WHAT THE TASK REQUIRES – Below are the records; output them exactly from the first line through the line with "step of the file system", stopping there.
•••••
(* ===== verification/Journal.v ===== *)
(** * The threat journal (src/pkg/security/threat_journal.go)

    One line of JSON per incident, in a file that is moved aside when it is
    large.  The files are their contents; whether a step of the file system
    succeeds is an argument, and so are the encoder and decoder of JSON. *)
From S2P Require Import Prelude GoStrings RiskTracker.
Open Scope Z_scope.

Module Journal.
Record ThreatRecord := mkRecord {
  Timestamp : Z;
  r_NodeID : string;
  EventType : string;
  ThreatCategory : string;
  r_ClientID : string;
  ClientAliases : list string;
  r_RiskScore : Z;
  r_Status : string;
  Target : string;
  Reason : string;
  ActionTaken : string;
}.

(** [file] and [backup]: the contents of the journal and of its [.1] file, if they
    exist. *)
Record ThreatJournal := mkJournal {
  filePath : string;
  nodeID : string;
  maxSize : Z;
  file : option string;
  backup : option string;
}.

Definition NewThreatJournal (path node hostname tempDir : string) (mkdir_ok : bool) (file backup : option string)
    : option ThreatJournal :=
  if mkdir_ok then
    Some (mkJournal (if path =s "" then JoinPath [tempDir; "sentinel-threats.jsonl"%string] else path)
      (if node =s "" then hostname else node) (10 * 1024 * 1024) file backup)
  else None.

Definition status_text (s : RiskTracker.ClientStatus) : string :=
  match s with
  | RiskTracker.StatusClean => "CLEAN"
  | RiskTracker.StatusSuspicious => "SUSPICIOUS"
  | RiskTracker.StatusCompromised => "COMPROMISED"
  | RiskTracker.StatusQuarantined => "QUARANTINED"
  end.

Section journal.
Context (marshal : ThreatRecord -> string) (unmarshal : string -> option ThreatRecord).

(** [removed], [renamed]: whether the old backup could be removed, and the file
    renamed. *)
Definition rotateIfNeeded (removed renamed : bool) (j : ThreatJournal) : ThreatJournal :=
  match file j with
  | Some content =>
      if str_len content <? maxSize j then j
      else if renamed then mkJournal (filePath j) (nodeID j) (maxSize j) None (Some content)
      else mkJournal (filePath j) (nodeID j) (maxSize j) (file j) (if removed then None else backup j)
  | None => j
  end.

Definition append_line (j : ThreatJournal) (line : string) : ThreatJournal :=
  let old := match file j with Some c => c | None => "" end in
  mkJournal (filePath j) (nodeID j) (maxSize j) (Some (old ^^ line)) (backup j).

Definition newline : ascii := ascii_of_N 10.
Definition return_char : ascii := ascii_of_N 13.

(** [opened]: whether the file could be opened; a short write is not modelled. *)
Definition LogIncident (now : Z) (removed renamed opened : bool) (j : ThreatJournal) (eventType category clientID : string)
    (aliases : list string) (score : Z) (status : RiskTracker.ClientStatus) (target reason actionTaken : string)
    : ThreatJournal * bool :=
  let rec := mkRecord (Unix now) (nodeID j) eventType category clientID aliases score (status_text status) target reason actionTaken in
  let j := rotateIfNeeded removed renamed j in
  if opened then (append_line j (marshal rec ^^ String newline ""), true) else (j, false).

(** The lines of the file: carriage returns dropped, empty lines left out. *)
Fixpoint lines_of (content current : string) : list string :=
  match content with
  | EmptyString => if current =s "" then [] else [current]
  | String b content =>
      if Ascii.eqb b newline then
        if current =s "" then lines_of content "" else current :: lines_of content ""
      else if Ascii.eqb b return_char then lines_of content current
      else lines_of content (current ^^ String b "")
  end.

(** [None]: the file could not be read. *)
Definition ReadRecentRecords (readable : bool) (j : ThreatJournal) (maxLines : Z) : option (list ThreatRecord) :=
  match file j with
  | None => Some []
  | Some content =>
      if readable then
        let lines := lines_of content "" in
        let start := if (0 <? maxLines) && (maxLines <? len lines) then len lines - maxLines else 0 in
        Some (omap unmarshal (drop (Z.to_nat start) lines))
      else None
  end.

(** ** Reading back what was written *)

Definition is_line (s : string) : Prop := s <> ""%string /\ str_exists (fun a => Ascii.eqb a newline || Ascii.eqb a return_char) s = false.

Lemma lines_of_line s rest current : str_exists (fun a => Ascii.eqb a newline || Ascii.eqb a return_char) s = false ->
  lines_of (s ^^ rest) current = lines_of rest (current ^^ s).
Proof.
  revert current. induction s as [|a s IH]; intros current Hs; [by rewrite str_app_nil_r|].
  cbn [str_exists] in Hs. apply orb_false_iff in Hs as [Ha Hs]. apply orb_false_iff in Ha as [Hn Hr]. cbn [String.append lines_of].
  rewrite Hn, Hr, IH by done. f_equal. by rewrite str_app_assoc.
Qed.

Lemma lines_of_first s rest : is_line s -> lines_of (s ^^ String newline rest) "" = s :: lines_of rest "".
Proof.
  intros [Hne Hs]. rewrite lines_of_line by done. cbn [String.append lines_of]. rewrite Ascii.eqb_refl.
  by rewrite (proj2 (String.eqb_neq _ _) Hne).
Qed.

(** A file whose content is the given lines, each ended. *)
Definition holds (content : string) (lines : list string) : Prop :=
  forall rest, lines_of (content ^^ rest) "" = lines ++ lines_of rest "".

Lemma holds_empty : holds "" [].
Proof. done. Qed.

Lemma holds_append content lines s : holds content lines -> is_line s ->
  holds (content ^^ s ^^ String newline "") (lines ++ [s]).
Proof.
  intros Hc Hs rest. rewrite str_app_assoc, Hc, str_app_assoc. cbn [String.append]. rewrite lines_of_first by done.
  by rewrite <- app_assoc.
Qed.

Lemma holds_lines content lines : holds content lines -> lines_of content "" = lines.
Proof. intros H. specialize (H ""%string). rewrite str_app_nil_r, app_nil_r in H. exact H. Qed.

(** ** Runs *)

(** One call: the clock, the outcomes of the file system, and the record's data. *)
Record call := mkCall {
  c_now : Z; c_removed : bool; c_renamed : bool; c_opened : bool;
  c_event : string; c_category : string; c_client : string; c_aliases : list string; c_score : Z;
  c_status : RiskTracker.ClientStatus; c_target : string; c_reason : string; c_action : string;
}.

Definition record_of (node : string) (c : call) : ThreatRecord :=
  mkRecord (Unix (c_now c)) node (c_event c) (c_category c) (c_client c) (c_aliases c) (c_score c)
    (status_text (c_status c)) (c_target c) (c_reason c) (c_action c).

Definition log (j : ThreatJournal) (c : call) : ThreatJournal :=
  (LogIncident (c_now c) (c_removed c) (c_renamed c) (c_opened c) j (c_event c) (c_category c) (c_client c) (c_aliases c)
    (c_score c) (c_status c) (c_target c) (c_reason c) (c_action c)).1.

Definition written (node : string) (cs : list call) : list ThreatRecord := map (record_of node) (List.filter c_opened cs).

(** What the theorem asks of the encoder: a record is one line, and is decoded to
    itself. *)
Definition faithful (r : ThreatRecord) : Prop := is_line (marshal r) /\ unmarshal (marshal r) = Some r.

Definition content_of (f : option string) : string := match f with Some c => c | None => "" end.

Definition keeps (j : ThreatJournal) (recs : list ThreatRecord) : Prop := exists older old cur,
  recs = older ++ old ++ cur /\ holds (content_of (file j)) (map marshal cur) /\ holds (content_of (backup j)) (map marshal old).

Lemma keeps_rotate removed renamed j recs : keeps j recs -> keeps (rotateIfNeeded removed renamed j) recs.
Proof.
  intros (older & old & cur & -> & Hf & Hb). assert (Hj : keeps j (older ++ old ++ cur)) by by exists older, old, cur.
  unfold rotateIfNeeded. destruct (file j) as [content|] eqn:E; [|done]. destruct (_ <? _); [done|]. destruct renamed.
  - exists (older ++ old), cur, []. split; [by rewrite app_nil_r, app_assoc|]. by split.
  - destruct removed; [|exists older, old, cur; by split_and!].
    exists (older ++ old), [], cur. by rewrite <- app_assoc.
Qed.

Lemma rotate_node removed renamed j : nodeID (rotateIfNeeded removed renamed j) = nodeID j.
Proof. unfold rotateIfNeeded. destruct (file j); [|done]. destruct (_ <? _); [done|]. by destruct renamed. Qed.

Lemma keeps_append j recs r : keeps j recs -> faithful r ->
  keeps (append_line j (marshal r ^^ String newline "")) (recs ++ [r]).
Proof.
  intros (older & old & cur & -> & Hf & Hb) [Hl _]. exists older, old, (cur ++ [r]). split_and!; [by rewrite <- !app_assoc | | done].
  rewrite map_app. by apply holds_append.
Qed.

Lemma keeps_log j recs c : keeps j recs -> (c_opened c = true -> faithful (record_of (nodeID j) c)) ->
  keeps (log j c) (recs ++ (if c_opened c then [record_of (nodeID j) c] else [])) /\ nodeID (log j c) = nodeID j.
Proof.
  intros Hk Hf. apply (keeps_rotate (c_removed c) (c_renamed c)) in Hk. unfold log, LogIncident. cbn zeta.
  destruct (c_opened c); cbn [fst]; [|rewrite app_nil_r; split; [done | apply rotate_node]].
  split; [apply keeps_append; auto | apply rotate_node].
Qed.

Lemma keeps_run cs : forall j recs, keeps j recs -> Forall faithful (written (nodeID j) cs) ->
  keeps (foldl log j cs) (recs ++ written (nodeID j) cs).
Proof.
  induction cs as [|c cs IH]; intros j recs Hk Hf; [by rewrite app_nil_r|]. cbn [foldl].
  assert (Hw : written (nodeID j) (c :: cs) = (if c_opened c then [record_of (nodeID j) c] else []) ++ written (nodeID j) cs)
    by (unfold written; cbn; by destruct (c_opened c)).
  rewrite Hw in *. apply Forall_app in Hf as [Hc Hcs].
  destruct (keeps_log j recs c Hk) as [H1 H2]; [intros Ho; rewrite Ho in Hc; by apply Forall_cons in Hc as [? _]|].
  rewrite app_assoc, <- H2. apply IH; [by rewrite H2 | by rewrite H2].
Qed.

Lemma omap_faithful cur : Forall faithful cur -> omap unmarshal (map marshal cur) = cur.
Proof. induction 1 as [|r cur [_ Hr] _ IH]; [done|]. cbn. by rewrite Hr, IH. Qed.

(** Reading the last records of a file that holds those records. *)
Lemma read_kept j cur n : holds (content_of (file j)) (map marshal cur) -> Forall faithful cur ->
  ReadRecentRecords true j n = Some (if 0 <? n then keep_last n cur else cur).
Proof.
  intros Hfile Hcur. unfold ReadRecentRecords. apply holds_lines in Hfile.
  assert (Hread : Some (omap unmarshal (drop (Z.to_nat (if (0 <? n) && (n <? len (map marshal cur)) then len (map marshal cur) - n else 0)) (map marshal cur))) =
    Some (if 0 <? n then keep_last n cur else cur)).
  { rewrite skipn_map. f_equal. unfold len at 1 2. rewrite length_map. fold (len cur).
    unfold keep_last. destruct (0 <? n), (n <? len cur); cbn [andb]; rewrite omap_faithful; try done. by apply Forall_drop. }
  destruct (file j) as [content|]; cbn [content_of] in Hfile; [by rewrite Hfile|].
  destruct cur; [|done]. rewrite <- Hread. cbn. by rewrite drop_nil.
Qed.

(** The journal can be read back: whatever incidents were logged, and whichever
    steps of the file system failed, the records written are some lost ones,
    those of the backup, and those of the file, in order; and reading the last
    [n] records gives exactly the last [n] of those of the file. *)
Theorem journal_roundtrip path node max cs n : Forall faithful (written node cs) ->
  let j := foldl log (mkJournal path node max None None) cs in
  exists lost old cur, written node cs = lost ++ old ++ cur /\
    lines_of (content_of (backup j)) "" = map marshal old /\
    ReadRecentRecords true j n = Some (if 0 <? n then keep_last n cur else cur).
Proof.
  intros Hf. cbn zeta. destruct (keeps_run cs (mkJournal path node max None None) []) as (lost & old & cur & Hw & Hfile & Hb);
    [by exists [], [], [] | done|]. cbn [nodeID app] in Hw.
  exists lost, old, cur. split; [done|]. split; [by apply holds_lines|].
  apply read_kept; [done|]. rewrite Hw, !Forall_app in Hf. apply Hf.
Qed.
End journal.

(** ** Witness *)

(** An encoder that keeps the client and is faithful on its records. *)
Definition demo_marshal (r : ThreatRecord) : string := "client=" ^^ r_ClientID r.
Definition demo_unmarshal (s : string) : option ThreatRecord :=
  if HasPrefix s "client=" then Some (mkRecord 5 "n1" "COMPROMISED" "" (TrimPrefix s "client=") [] 100 "COMPROMISED" "" "" "") else None.
Definition demo_call (opened : bool) (id : string) : call :=
  mkCall (5 * Second) true true opened "COMPROMISED" "" id [] 100 RiskTracker.StatusCompromised "" "" "".
Definition demo_calls : list call := [demo_call true "a"; demo_call true "b"; demo_call false "c"; demo_call true "d"].

Lemma journal_roundtrip_witness :
  let j := foldl (log demo_marshal) (mkJournal "/t" "n1" 12 None None) demo_calls in
  exists lost old cur, written "n1" demo_calls = lost ++ old ++ cur /\
    lines_of (content_of (backup j)) "" = map demo_marshal old /\
    ReadRecentRecords demo_unmarshal true j 1 = Some (if 0 <? 1 then keep_last 1 cur else cur).
Proof.
  apply (journal_roundtrip demo_marshal demo_unmarshal "/t" "n1" 12 demo_calls 1).
  repeat constructor; done.
Defined.
End Journal.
•••••
TASK SOLUTION –
(* ===== verification/Journal.v ===== *)
(** * The threat journal (src/pkg/security/threat_journal.go)

    One line of JSON per incident, in a file that is moved aside when it is
    large.  The files are their contents; whether a step of the file system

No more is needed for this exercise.